PROVIDED DATA Start Marker
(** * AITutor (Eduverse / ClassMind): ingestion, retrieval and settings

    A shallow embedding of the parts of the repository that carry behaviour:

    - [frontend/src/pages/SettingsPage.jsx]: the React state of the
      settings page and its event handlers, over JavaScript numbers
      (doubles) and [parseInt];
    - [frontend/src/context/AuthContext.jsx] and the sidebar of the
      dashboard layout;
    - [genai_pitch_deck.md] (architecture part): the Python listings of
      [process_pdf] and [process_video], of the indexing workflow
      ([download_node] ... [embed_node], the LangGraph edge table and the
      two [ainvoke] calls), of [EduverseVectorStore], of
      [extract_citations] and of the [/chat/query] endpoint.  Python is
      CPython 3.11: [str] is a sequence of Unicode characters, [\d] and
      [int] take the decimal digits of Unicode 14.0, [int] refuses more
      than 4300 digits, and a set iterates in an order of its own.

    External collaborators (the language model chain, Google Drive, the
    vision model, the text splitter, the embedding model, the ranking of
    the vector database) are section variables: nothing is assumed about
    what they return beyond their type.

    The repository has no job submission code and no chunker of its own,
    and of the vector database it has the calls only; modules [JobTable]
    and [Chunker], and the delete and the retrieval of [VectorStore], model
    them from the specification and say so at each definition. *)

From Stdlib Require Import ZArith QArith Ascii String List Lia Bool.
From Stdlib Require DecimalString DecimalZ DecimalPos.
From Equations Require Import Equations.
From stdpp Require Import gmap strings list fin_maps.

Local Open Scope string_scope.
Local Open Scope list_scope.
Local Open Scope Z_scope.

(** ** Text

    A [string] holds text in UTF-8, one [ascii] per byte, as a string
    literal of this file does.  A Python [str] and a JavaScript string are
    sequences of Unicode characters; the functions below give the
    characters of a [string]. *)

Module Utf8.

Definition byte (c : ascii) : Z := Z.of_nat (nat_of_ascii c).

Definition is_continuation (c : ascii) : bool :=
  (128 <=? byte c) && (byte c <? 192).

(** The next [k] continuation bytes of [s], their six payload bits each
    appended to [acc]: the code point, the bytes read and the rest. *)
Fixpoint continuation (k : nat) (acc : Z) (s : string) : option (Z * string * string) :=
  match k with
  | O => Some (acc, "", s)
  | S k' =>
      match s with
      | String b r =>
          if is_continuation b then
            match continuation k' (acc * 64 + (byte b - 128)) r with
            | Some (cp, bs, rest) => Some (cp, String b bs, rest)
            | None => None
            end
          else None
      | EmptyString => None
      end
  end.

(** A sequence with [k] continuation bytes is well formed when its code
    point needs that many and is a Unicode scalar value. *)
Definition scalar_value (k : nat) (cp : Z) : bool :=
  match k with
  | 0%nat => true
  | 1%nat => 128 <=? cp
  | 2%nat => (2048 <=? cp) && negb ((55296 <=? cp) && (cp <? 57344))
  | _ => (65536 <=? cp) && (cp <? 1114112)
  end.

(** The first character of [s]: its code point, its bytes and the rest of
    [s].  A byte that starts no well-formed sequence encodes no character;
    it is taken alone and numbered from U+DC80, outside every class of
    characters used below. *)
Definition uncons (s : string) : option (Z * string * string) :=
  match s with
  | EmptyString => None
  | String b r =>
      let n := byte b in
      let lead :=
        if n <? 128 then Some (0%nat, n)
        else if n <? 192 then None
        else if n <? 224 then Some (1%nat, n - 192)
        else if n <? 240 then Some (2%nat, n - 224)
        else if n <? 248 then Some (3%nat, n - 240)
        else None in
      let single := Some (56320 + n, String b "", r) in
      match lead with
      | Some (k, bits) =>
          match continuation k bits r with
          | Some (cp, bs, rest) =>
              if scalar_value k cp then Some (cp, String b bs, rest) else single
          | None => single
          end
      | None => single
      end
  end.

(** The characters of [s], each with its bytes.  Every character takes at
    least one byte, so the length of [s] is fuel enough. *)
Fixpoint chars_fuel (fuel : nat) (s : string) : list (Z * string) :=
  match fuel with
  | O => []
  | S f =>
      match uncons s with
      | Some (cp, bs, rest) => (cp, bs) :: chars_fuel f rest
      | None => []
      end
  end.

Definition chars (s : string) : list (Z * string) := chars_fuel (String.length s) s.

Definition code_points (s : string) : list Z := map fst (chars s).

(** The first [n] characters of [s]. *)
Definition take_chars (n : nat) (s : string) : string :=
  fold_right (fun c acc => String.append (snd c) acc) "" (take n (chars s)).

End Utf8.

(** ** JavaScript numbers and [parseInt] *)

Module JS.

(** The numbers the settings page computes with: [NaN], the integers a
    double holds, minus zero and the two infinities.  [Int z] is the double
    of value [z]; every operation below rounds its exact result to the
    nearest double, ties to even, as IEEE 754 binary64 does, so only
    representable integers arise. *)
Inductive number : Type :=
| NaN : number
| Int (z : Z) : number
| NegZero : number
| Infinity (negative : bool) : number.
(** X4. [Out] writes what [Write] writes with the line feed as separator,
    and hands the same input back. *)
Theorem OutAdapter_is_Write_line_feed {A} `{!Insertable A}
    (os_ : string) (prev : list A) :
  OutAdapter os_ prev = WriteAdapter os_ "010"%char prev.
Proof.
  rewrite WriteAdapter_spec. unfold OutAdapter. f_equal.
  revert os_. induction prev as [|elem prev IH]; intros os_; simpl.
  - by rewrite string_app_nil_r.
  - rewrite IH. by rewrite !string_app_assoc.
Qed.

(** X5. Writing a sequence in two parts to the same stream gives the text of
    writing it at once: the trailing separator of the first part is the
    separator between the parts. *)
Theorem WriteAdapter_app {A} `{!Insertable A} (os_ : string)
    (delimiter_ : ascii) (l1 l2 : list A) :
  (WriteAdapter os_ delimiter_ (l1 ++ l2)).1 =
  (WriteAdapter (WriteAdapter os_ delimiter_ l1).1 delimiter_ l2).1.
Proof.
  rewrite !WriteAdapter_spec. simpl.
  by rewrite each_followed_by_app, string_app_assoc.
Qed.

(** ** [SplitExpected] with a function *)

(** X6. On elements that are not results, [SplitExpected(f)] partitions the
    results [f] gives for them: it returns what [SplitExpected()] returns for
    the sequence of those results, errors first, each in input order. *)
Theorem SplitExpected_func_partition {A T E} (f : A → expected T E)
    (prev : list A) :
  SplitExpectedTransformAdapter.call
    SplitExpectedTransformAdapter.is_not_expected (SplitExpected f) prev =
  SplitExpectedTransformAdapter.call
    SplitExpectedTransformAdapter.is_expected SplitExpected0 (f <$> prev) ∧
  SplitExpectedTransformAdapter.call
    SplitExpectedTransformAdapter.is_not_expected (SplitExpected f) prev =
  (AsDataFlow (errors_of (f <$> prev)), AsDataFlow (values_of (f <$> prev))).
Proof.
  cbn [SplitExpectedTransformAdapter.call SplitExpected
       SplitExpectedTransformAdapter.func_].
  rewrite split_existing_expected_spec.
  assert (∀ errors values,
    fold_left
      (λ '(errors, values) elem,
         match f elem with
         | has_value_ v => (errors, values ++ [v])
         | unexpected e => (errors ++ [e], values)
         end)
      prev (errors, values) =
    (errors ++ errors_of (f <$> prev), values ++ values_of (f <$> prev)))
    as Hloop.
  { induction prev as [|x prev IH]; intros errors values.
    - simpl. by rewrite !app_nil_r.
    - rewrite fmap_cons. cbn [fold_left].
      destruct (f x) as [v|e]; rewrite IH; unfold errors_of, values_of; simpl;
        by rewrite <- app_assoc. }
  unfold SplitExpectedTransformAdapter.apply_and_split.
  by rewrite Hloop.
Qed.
PROVIDED DATA End Marker
→ AIM OF THE TASK
Starting with the first line of the entries and ending with the line that has "and of the vector", copy each line exactly and add nothing.

→ OUTPUT OF THE EXERCISE
(** * AITutor (Eduverse / ClassMind): ingestion, retrieval and settings

    A shallow embedding of the parts of the repository that carry behaviour:

    - [frontend/src/pages/SettingsPage.jsx]: the React state of the
      settings page and its event handlers, over JavaScript numbers
      (doubles) and [parseInt];
    - [frontend/src/context/AuthContext.jsx] and the sidebar of the
      dashboard layout;
    - [genai_pitch_deck.md] (architecture part): the Python listings of
      [process_pdf] and [process_video], of the indexing workflow
      ([download_node] ... [embed_node], the LangGraph edge table and the
      two [ainvoke] calls), of [EduverseVectorStore], of
      [extract_citations] and of the [/chat/query] endpoint.  Python is
      CPython 3.11: [str] is a sequence of Unicode characters, [\d] and
      [int] take the decimal digits of Unicode 14.0, [int] refuses more
      than 4300 digits, and a set iterates in an order of its own.

    External collaborators (the language model chain, Google Drive, the
    vision model, the text splitter, the embedding model, the ranking of
    the vector database) are section variables: nothing is assumed about
    what they return beyond their type.

    The repository has no job submission code and no chunker of its own,
    and of the vector database it has the calls only; modules [JobTable]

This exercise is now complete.